Start of Material shown

(* ===== verification/HashSplit.v ===== *)
(** * Growing the hash table by one bucket

    [my_hash_mask] as arithmetic, and the loop of [my_hash_insert] that splits
    one bucket of mysys/hash.c in two, in place: the records whose hash number
    has the new bit move to the new last bucket, the others stay, and one index
    becomes free for the record that is inserted. *)

From Stdlib Require Import NArith Lia.
From stdpp Require Import base numbers gmap functions list strings.
From S2P Require Import Prelude HashTable HashChain.
Local Open Scope spider_scope.
Local Open Scope N_scope.

(** ** Bucket numbers *)

(** The number of records and the length of the buffer, a power of two. *)
Record sized (n B : N) : Prop := {
  sz_pow : exists j, B = 2 ^ j;
  sz_half : B / 2 <= n;
  sz_le : n <= B;
  sz_pos : 0 < n;
  sz_max : n <= NO_RECORD
}.

Lemma sized_pow n B : sized n B -> exists j, B = 2 ^ j /\ j <= 33.
Proof.
  intros [(j & ->) H1 H2 H3 H4]. exists j. split; [done|]. apply N.lt_succ_r.
  apply (N.pow_lt_mono_r_iff 2); [lia|]. change NO_RECORD with 4294967295 in *. change (2 ^ N.succ 33) with 17179869184.
  pose proof (N.div_mod (2 ^ j) 2). pose proof (N.mod_lt (2 ^ j) 2). lia.
Qed.

Lemma land_pow h j : N.land h (size_t_sub (2 ^ j) 1) = h mod 2 ^ j \/ 64 < j.
Proof.
  destruct (N.le_gt_cases j 64) as [Hj|Hj]; [left|by right].
  assert (2 ^ j <= 2 ^ 64) by (by apply N.pow_le_mono_r).
  assert (0 < 2 ^ j) by (apply N.neq_0_lt_0, N.pow_nonzero; lia).
  rewrite <- N.land_ones, N.ones_equiv. f_equal. unfold size_t_sub.
  replace (2 ^ j + 2 ^ 64 - 1) with (N.pred (2 ^ j) + 1 * 2 ^ 64) by lia.
  rewrite N.Div0.mod_add. apply N.mod_small. lia.
Qed.

(** The bucket of a hash number. *)
Lemma mask_eq n B h : sized n B ->
  my_hash_mask h B n = if h mod B <? n then h mod B else h mod (B / 2).
Proof.
  intros Hs. destruct (sized_pow n B Hs) as (j & -> & Hj). destruct Hs as [_ H1 H2 H3 H4].
  unfold my_hash_mask. destruct (land_pow h j) as [->|]; [|lia].
  assert (NO_RECORD < 2 ^ 32) by done.
  destruct (N.ltb_spec (h mod 2 ^ j) n) as [Hlt|Hge]; unfold to_uint.
  - apply N.mod_small. lia.
  - destruct (N.eq_dec j 0) as [->|Hj0]; [rewrite N.pow_0_r, N.mod_1_r in Hge; lia|].
    rewrite <- N.div2_spec, N.div2_div.
    assert (2 ^ j / 2 = 2 ^ (j - 1)) as E.
    { rewrite <- (N.sub_add 1 j) at 1 by lia. rewrite N.pow_add_r, N.pow_1_r. apply N.div_mul. lia. }
    rewrite E in *. destruct (land_pow h (j - 1)) as [->|]; [|lia]. apply N.mod_small.
    pose proof (N.mod_lt h (2 ^ (j - 1))). assert (2 ^ (j - 1) <> 0) by (apply N.pow_nonzero; lia). lia.
Qed.

Lemma sized_half n B : sized n B -> n < B -> exists C, B = 2 * C /\ B / 2 = C /\ 0 < C /\ (exists i, C = 2 ^ i) /\ C <= n.
Proof.
  intros Hs Hn. destruct (sized_pow n B Hs) as (j & -> & Hj). destruct Hs as [_ H1 H2 H3 H4].
  assert (j <> 0) by (intros ->; rewrite N.pow_0_r in Hn; lia).
  exists (2 ^ (j - 1)). assert (2 ^ j = 2 ^ (j - 1) * 2) as E.
  { rewrite <- (N.sub_add 1 j) at 1 by lia. by rewrite N.pow_add_r, N.pow_1_r. }
  rewrite E in *. assert (0 < 2 ^ (j - 1)) by (apply N.neq_0_lt_0, N.pow_nonzero; lia).
  rewrite N.div_mul in * by lia. split_and!; [lia|done|done|by exists (j - 1)|done].
Qed.

Lemma mask_lt n B h : sized n B -> my_hash_mask h B n < n.
Proof.
  intros Hs. rewrite (mask_eq n B h Hs). destruct (N.ltb_spec (h mod B) n) as [|Hge]; [done|].
  destruct (N.eq_dec n B) as [->|Hne].
  - pose proof (N.mod_lt h B). destruct Hs. lia.
  - destruct Hs as [? ? ? ? ?] eqn:HS; clear HS. destruct (sized_half n B Hs) as (C & _ & -> & H1 & _ & H2); [lia|].
    pose proof (N.mod_lt h C). lia.
Qed.

(** The buffer is doubled when it is full; no bucket changes. *)
Lemma mask_double n h : sized n n -> 2 * n <= 2 ^ 34 -> my_hash_mask h (2 * n) n = my_hash_mask h n n.
Proof.
  intros Hs _. rewrite (mask_eq n n h Hs).
  destruct (sized_pow n n Hs) as (j & Ej & Hj).
  assert (sized n (2 * n)) as Hs2.
  { destruct Hs as [_ H1 H2 H3 H4]. split; try lia.
    - exists (N.succ j). by rewrite N.pow_succ_r', <- Ej.
    - rewrite N.mul_comm, N.div_mul; lia. }
  rewrite (mask_eq n (2 * n) h Hs2). destruct Hs as [_ _ _ H3 _].
  rewrite (N.mul_comm 2 n), N.div_mul by lia.
  pose proof (N.mod_lt h n ltac:(lia)). destruct (N.ltb_spec (h mod n) n); [|lia].
  destruct (N.ltb_spec (h mod (n * 2)) n) as [Hlt|]; [|done].
  rewrite N.Div0.mod_mul_r in Hlt |- *. pose proof (N.mod_lt (h / n) 2 ltac:(lia)).
  generalize dependent ((h / n) mod 2). generalize dependent (h mod n). intros r _ Hr b Hlt Hb.
  assert (b = 0 \/ b = 1) as [->| ->] by lia; lia.
Qed.

(** The records of one bucket change when a bucket is added. *)
Lemma mask_grow n B h : sized n B -> n < B -> n < NO_RECORD ->
  sized (n + 1) B /\
  my_hash_mask h B (n + 1) = (if h mod B =? n then n else my_hash_mask h B n) /\
  (h mod B = n -> my_hash_mask h B n = n - B / 2).
Proof.
  intros Hs Hn Hmax. assert (sized (n + 1) B) as Hs1 by (destruct Hs; split; [done|lia..]).
  split; [done|]. rewrite (mask_eq _ _ h Hs), (mask_eq _ _ h Hs1).
  destruct (sized_half n B Hs Hn) as (C & -> & E & HC & _ & HCn). rewrite E in *.
  rewrite (N.mul_comm 2 C), N.Div0.mod_mul_r in *.
  pose proof (N.mod_lt h C ltac:(lia)). pose proof (N.mod_lt (h / C) 2 ltac:(lia)).
  remember ((h / C) mod 2) as b eqn:Eb. remember (h mod C) as r eqn:Er. clear Eb Er.
  assert (b = 0 \/ b = 1) as [->| ->] by lia.
  - rewrite N.mul_0_r, N.add_0_r. split; [|lia].
    destruct (N.ltb_spec r n), (N.ltb_spec r (n + 1)), (N.eqb_spec r n); lia.
  - rewrite N.mul_1_r. destruct (N.ltb_spec (r + C) n), (N.ltb_spec (r + C) (n + 1)), (N.eqb_spec (r + C) n); lia.
Qed.

(** Its new bit is tested by [hash_nr & halfbuff]. *)
Lemma split_bit n B h : sized n B -> n < B -> my_hash_mask h B n = n - B / 2 ->
  (N.land h (N.shiftr B 1) =? 0) = negb (h mod B =? n).
Proof.
  intros Hs Hn Hh. rewrite (mask_eq _ _ h Hs) in Hh.
  destruct (sized_half n B Hs Hn) as (C & -> & E & HC & (i & ->) & HCn). rewrite E in *.
  replace (N.shiftr (2 * 2 ^ i) 1) with (2 ^ i) by (rewrite <- N.div2_spec, N.div2_div; lia).
  assert (N.land h (2 ^ i) = 2 ^ i * ((h / 2 ^ i) mod 2)) as ->.
  { rewrite <- N.bit0_mod, <- N.shiftr_div_pow2, N.shiftr_spec, N.add_0_l by lia.
    apply N.bits_inj. intros k. rewrite N.land_spec, N.pow2_bits_eqb. destruct (N.testbit h i) eqn:Hb; simpl.
    - rewrite N.mul_1_r, N.pow2_bits_eqb. destruct (N.eqb_spec i k) as [->|]; by rewrite ?Hb, ?andb_false_r.
    - rewrite N.mul_0_r, N.bits_0. destruct (N.eqb_spec i k) as [->|]; by rewrite ?Hb, ?andb_false_r. }
  rewrite (N.mul_comm 2), N.Div0.mod_mul_r in *. set (C := 2 ^ i) in *.
  pose proof (N.mod_lt h C ltac:(lia)). pose proof (N.mod_lt (h / C) 2 ltac:(lia)).
  remember ((h / C) mod 2) as b eqn:Eb. remember (h mod C) as r eqn:Er. clear Eb Er.
  assert (b = 0 \/ b = 1) as [->| ->] by lia.
  - rewrite !N.mul_0_r, N.add_0_r in *. change (0 =? 0) with true.
    destruct (N.ltb_spec r n), (N.eqb_spec r n); simpl; try done; lia.
  - rewrite !N.mul_1_r in *. destruct (N.eqb_spec C 0); [lia|].
    destruct (N.ltb_spec (r + C) n), (N.eqb_spec (r + C) n); simpl; try done; lia.
Qed.

(** ** The loop *)

Section Split.
  Context {K D : Type} `{HashKey K} `{EqDecision D}.
  Implicit Types (arr : gmap N (HASH_LINK D)) (es L lows highs : list (N * (N * D))) (x : N * D).

(** One half of a bucket while it is being built: [g] is the index and [r] the
    record of its last element, whose link is only right if it is [used]. *)
Definition part arr (found used : bool) es (g : N) (r : option (N * D)) (nxt : N) : Prop :=
  if found then
    exists es0 x, es = es0 ++ [(g, x)] /\ r = Some x /\ seg arr es0 g /\
      (used = true -> arr !! g = Some (link_of nxt x))
  else es = [].

#[local] Arguments part : simpl never.

Lemma part_here arr i x nxt :
  arr !! i = Some (link_of nxt x) -> part arr true true [(i, x)] i (Some x) nxt.
Proof. intros Hi. by exists [], x. Qed.

Lemma part_moved arr i x nxt : part arr true false [(i, x)] i (Some x) nxt.
Proof. by exists [], x. Qed.

Lemma part_extend arr es g r i x nxt :
  part arr true true es g r i -> arr !! i = Some (link_of nxt x) ->
  part arr true true (es ++ [(i, x)]) i (Some x) nxt.
Proof.
  intros (es0 & y & -> & -> & Hs & Hg) Hi. exists (es0 ++ [(g, y)]), x. split_and!; [done..| |done].
  apply seg_app. split; [done|]. split; [|done]. by apply Hg.
Qed.

Lemma part_store arr es g r i x u nx nxt :
  part arr true u es g r nx -> NoDup es.*1 -> i ∉ es.*1 -> arr !! i = Some (link_of nxt x) ->
  exists y, r = Some y /\
    part (<[g := link_of i y]> arr) true true (es ++ [(i, x)]) i (Some x) nxt.
Proof.
  intros (es0 & y & -> & -> & Hs & _) Hn Hni Hi. exists y. split; [done|].
  rewrite fmap_app in *. simpl in *. apply NoDup_app in Hn as (_ & Hn & _).
  exists (es0 ++ [(g, y)]), x. split_and!; [done..| |].
  - apply seg_app. split; [apply seg_insert; [|done]|].
    + intros Hg. apply (Hn g Hg). set_solver.
    + split; [|done]. by rewrite lookup_insert_eq.
  - intros _. rewrite lookup_insert_ne; [done|]. intros ->. set_solver.
Qed.

Lemma part_frame arr f u u' es g r nx nxt i k :
  part arr f u es g r nx -> i ∉ es.*1 -> u' = false -> part (<[i := k]> arr) f u' es g r nxt.
Proof.
  destruct f; [|done]. intros (es0 & y & -> & -> & Hs & _) Hi ->. exists es0, y. split_and!; try done.
  apply seg_insert; [|done]. rewrite fmap_app in Hi. set_solver.
Qed.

End of Material shown

_The problem_:
Repeat exactly the lines above from the one with "intros Hs. destruct" up to and including the one with "- pose proof". No other line belongs in the reply.

_Solved exercise_:
  intros Hs. destruct (sized_pow n B Hs) as (j & -> & Hj). destruct Hs as [_ H1 H2 H3 H4].
  unfold my_hash_mask. destruct (land_pow h j) as [->|]; [|lia].
  assert (NO_RECORD < 2 ^ 32) by done.
  destruct (N.ltb_spec (h mod 2 ^ j) n) as [Hlt|Hge]; unfold to_uint.
  - apply N.mod_small. lia.
  - destruct (N.eq_dec j 0) as [->|Hj0]; [rewrite N.pow_0_r, N.mod_1_r in Hge; lia|].
    rewrite <- N.div2_spec, N.div2_div.
    assert (2 ^ j / 2 = 2 ^ (j - 1)) as E.
    { rewrite <- (N.sub_add 1 j) at 1 by lia. rewrite N.pow_add_r, N.pow_1_r. apply N.div_mul. lia. }
    rewrite E in *. destruct (land_pow h (j - 1)) as [->|]; [|lia]. apply N.mod_small.
    pose proof (N.mod_lt h (2 ^ (j - 1))). assert (2 ^ (j - 1) <> 0) by (apply N.pow_nonzero; lia). lia.
Qed.

Lemma sized_half n B : sized n B -> n < B -> exists C, B = 2 * C /\ B / 2 = C /\ 0 < C /\ (exists i, C = 2 ^ i) /\ C <= n.
Proof.
  intros Hs Hn. destruct (sized_pow n B Hs) as (j & -> & Hj). destruct Hs as [_ H1 H2 H3 H4].
  assert (j <> 0) by (intros ->; rewrite N.pow_0_r in Hn; lia).
  exists (2 ^ (j - 1)). assert (2 ^ j = 2 ^ (j - 1) * 2) as E.
  { rewrite <- (N.sub_add 1 j) at 1 by lia. by rewrite N.pow_add_r, N.pow_1_r. }
  rewrite E in *. assert (0 < 2 ^ (j - 1)) by (apply N.neq_0_lt_0, N.pow_nonzero; lia).
  rewrite N.div_mul in * by lia. split_and!; [lia|done|done|by exists (j - 1)|done].
Qed.

Lemma mask_lt n B h : sized n B -> my_hash_mask h B n < n.
Proof.
  intros Hs. rewrite (mask_eq n B h Hs). destruct (N.ltb_spec (h mod B) n) as [|Hge]; [done|].
  destruct (N.eq_dec n B) as [->|Hne].
  - pose proof (N.mod_lt h B). destruct Hs. lia.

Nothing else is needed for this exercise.